Top of Provided records

(** C9: [createControllableState] raises its configuration error exactly
    when neither [prop] nor [defaultProp] is supplied; otherwise the cell
    is controlled exactly when [prop] is present and starts from [prop]
    if present, else from [defaultProp].  The constructor itself, which
    is given a fallback initial value, never fails. *)
Theorem createControllableState_spec (o : StateOptions) :
  ((exists e, StateManager.createControllableState o = Throws e)
     <-> prop o = VUndefined /\ defaultProp o = VUndefined)
  /\ (forall c, StateManager.createControllableState o = Ok c ->
        isControlled c = bool_decide (prop o <> VUndefined)
        /\ _value c = if bool_decide (prop o <> VUndefined) then prop o else defaultProp o)
  /\ (forall initial,
        let c := StateManager.new initial o in
        isControlled c = bool_decide (prop o <> VUndefined)
        /\ _value c = if bool_decide (prop o <> VUndefined) then prop o
                      else if bool_decide (defaultProp o <> VUndefined) then defaultProp o
                      else initial).
Proof.
  unfold StateManager.createControllableState, StateManager.new.
  rewrite !defined.
  destruct (decide (prop o = VUndefined)) as [Hp|Hp];
    destruct (decide (defaultProp o = VUndefined)) as [Hd|Hd];
    rewrite ?(bool_decide_eq_true_2 (prop o <> VUndefined)) by done;
    rewrite ?(bool_decide_eq_false_2 (prop o <> VUndefined)) by (intros H; by apply H);
    rewrite ?(bool_decide_eq_true_2 (defaultProp o <> VUndefined)) by done;
    rewrite ?(bool_decide_eq_false_2 (defaultProp o <> VUndefined))
      by (intros H; by apply H);
    simpl; (split; [split|split]).
  all: try (intros [e He]; discriminate).
  all: try (intros [H1 H2]; done).
  all: try (intros c Hc; simplify_eq; simpl; rewrite !defined).
  all: try (intros initial; simpl).
  all: rewrite ?(bool_decide_eq_true_2 (prop o <> VUndefined)) by done;
    rewrite ?(bool_decide_eq_false_2 (prop o <> VUndefined)) by (intros H; by apply H);
    rewrite ?(bool_decide_eq_true_2 (defaultProp o <> VUndefined)) by done;
    rewrite ?(bool_decide_eq_false_2 (defaultProp o <> VUndefined))
      by (intros H; by apply H);
    try done.
  all: try by eexists.
  all: intros ?; by simplify_eq.
Qed.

Bottom of Provided records

§ **Your task**
What lines in the records above include the string "then"? Copy each one.

§ **Exercise response**
        /\ _value c = if bool_decide (prop o <> VUndefined) then prop o else defaultProp o)
        /\ _value c = if bool_decide (prop o <> VUndefined) then prop o
                      else if bool_decide (defaultProp o <> VUndefined) then defaultProp o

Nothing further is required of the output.